情報自体は有料で取らなくても無料でウェブ上を浮遊しているものであるという意識がついてしまっているから、情報は好き勝手に摂取していいものだと思ってしまっている。
そこに新聞という重々しいものを持ち込むことというのは、さながら、好き勝手に食堂で毎日の食べたい種類と量を決めていた生活から、栄養士が食べる種類と量を決定し、それを食べることを強制される病院食の生活に変化したような感がある。
それだけ、新聞が今の世の中に対して窮屈になってしまっている、逆に言えば、時代遅れになってしまっている証左なのかも知れない。

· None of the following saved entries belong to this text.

(** Two requests, a datagram that is no message, a drain and a check. *)
Lemma requests_accounted_witness :
  exists made resolved io, io_run IoExamples.blake2b IoExamples.mac IoExamples.fresh IoExamples.send_ok
      [OpRequest 0 two_nodes IoExamples.ask; OpReceive 1 two_nodes [3; 4] ([10; 0; 0; 2], 9) Server;
       OpRequestVia 2 two_nodes IoExamples.ask; OpDrain 3; OpTimeouts 2000000000]
      (Io_new 80 65535 true true) = (Ok (made, resolved), io) /\
    made ≡ₚ resolved ++ tids io.
Proof.
  destruct (requests_accounted IoExamples.blake2b IoExamples.mac IoExamples.fresh IoExamples.send_ok
    IoExamples.mac_len IoExamples.fresh_len 80 65535 true true
    [OpRequest 0 two_nodes IoExamples.ask; OpReceive 1 two_nodes [3; 4] ([10; 0; 0; 2], 9) Server;
     OpRequestVia 2 two_nodes IoExamples.ask; OpDrain 3; OpTimeouts 2000000000])
    as (made & resolved & io & E & Hp & _); [by apply (bool_decide_unpack _)| |].
  2: exact (ex_intro _ made (ex_intro _ resolved (ex_intro _ io (conj E Hp)))).
  repeat apply Forall_cons_2; [..|by apply Forall_nil_2].
  1, 3: split; [apply IoExamples.two_nodes_ok|apply IoExamples.ask_ok].
  - split; [apply IoExamples.two_nodes_ok|]. split; [|split]; by apply (bool_decide_unpack _).
  - exact I.
  - exact I.
Defined.

Lemma silent_requests_time_out_witness :
  exists evs io', io_wakes IoExamples.send_ok [0; 5; 0] IoExamples.busy = (Ok evs, io') /\ io_inflight io' = [].
Proof.
  destruct (silent_requests_time_out IoExamples.send_ok IoExamples.busy [0; 5; 0]) as (evs & io' & E & Hi & _);
    [apply IoExamples.busy_ok|apply (bool_decide_unpack _); vm_compute; exact I|vm_compute; lia|].
  exact (ex_intro _ evs (ex_intro _ io' (conj E Hi))).
Defined.

(** Nine drains with a rotation among them. *)
Lemma token_lifetime_witness :
  let io1 := (token IoExamples.mac IoExamples.fresh "10.0.0.1" 1 IoExamples.start).2 in
  let io2 := (drains IoExamples.mac IoExamples.send_ok (replicate 10 0) io1).2 in
  exists io3, validate_token IoExamples.mac IoExamples.fresh "10.0.0.1"
    (token_with IoExamples.mac IoExamples.fresh "10.0.0.1" 1) io2 = (Ok true, io3).
Proof.
  intros io1 io2.
  refine (proj1 (proj2 (token_lifetime IoExamples.mac IoExamples.fresh IoExamples.send_ok IoExamples.mac_len
    IoExamples.fresh_len IoExamples.start "10.0.0.1" (token_with IoExamples.mac IoExamples.fresh "10.0.0.1" 1) io1
    (replicate 10 0) io2 IoExamples.start_ok _ _ _)) _); [done|done|vm_compute; reflexivity|done].
Defined.

Lemma request_reply_crosses_witness :
  exists a1 request b1 q,
    create_request IoExamples.send_ok 0 two_nodes IoExamples.ask IoExamples.start = (Ok (Some 65535), a1) /\
    Io_recv IoExamples.blake2b IoExamples.mac IoExamples.fresh IoExamples.send_ok 5 two_nodes request
      ([10; 0; 0; 1], 4000) Server IoExamples.start = (Ok (Some (EvRequest q)), b1) /\
    ir_value q = Some [1; 2; 3].
Proof.
  destruct (request_reply_crosses IoExamples.blake2b IoExamples.mac IoExamples.fresh IoExamples.send_ok
    IoExamples.mac_len IoExamples.fresh_len IoExamples.start IoExamples.start two_nodes two_nodes IoExamples.ask
    0 5 9 IoExamples.me ([10; 0; 0; 1], 4000) ([10; 0; 0; 2], 49737) Client Server (Some [7]))
    as (a1 & request & b1 & q & b2 & reply & a2 & r & E1 & _ & E2 & Hq & _);
    try apply IoExamples.start_ok; try apply IoExamples.two_nodes_ok; try apply IoExamples.ask_ok;
    try (apply (bool_decide_unpack _); vm_compute; exact I).
  exists a1, request, b1, q. split_and!; [exact E1|exact E2|]. injection Hq as _ _ _ _ _ Hv. exact Hv.
Defined.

だから、一つ思うのには、新聞というものに、もっと読みやすさを求めるべきではないかという点。
これは、先ほどとはまた違った内容になるかも知れないが、新聞という代物が、物理的にも重々しく感じることによる。
情報自体の摂取に対して消極的ではないはずの私が、これほど新聞という代物を面倒に思ってしまうのは、新聞を全開して机に置いたときの圧倒的なサイズ感によるところが大きいであろう。
パソコンに向かうことや読書などを、椅子座の状態で行うことを好む私からすれば、新聞を広げて見る場とは、リビングのカーペットの上ではなく、机の上となる。
そうなると、特に自室の机の上なんかでは、新聞のフルオープンにはとても耐えられない。
これは、以前に中央公論ニューズウィークを購読していた時と比較すればよく分かる。
雑誌のサイズでは広げることには何の窮屈も感じなかったのである。


ここまで、結果として、あらゆる方向性から新聞というメディアの後進性について論評する内容になってしまった感がある。
しかしながら、私の意図は違う。


これだけの情報が毎日記者や編集者の手で作られ、各家庭に配送されてくるということは非常に貴重なもので、現代の特徴の一つがマスメディアの発達であるという一面を象徴している。
その新聞の重要性が、現在の、あるいはこれから主流となるライフスタイルからして、これほどまでに薄っぺらく扱われている現状が、私自身が感じた実体験の感触にも裏付けられて何とも歯がゆいような感想なのである。
人間が文字に触れることがこれだけ過去にも増して慢性化した世の中で、新聞はどのように生き残っていくべきなのか、私の実感触としても納得がいくような結論を見たいものである。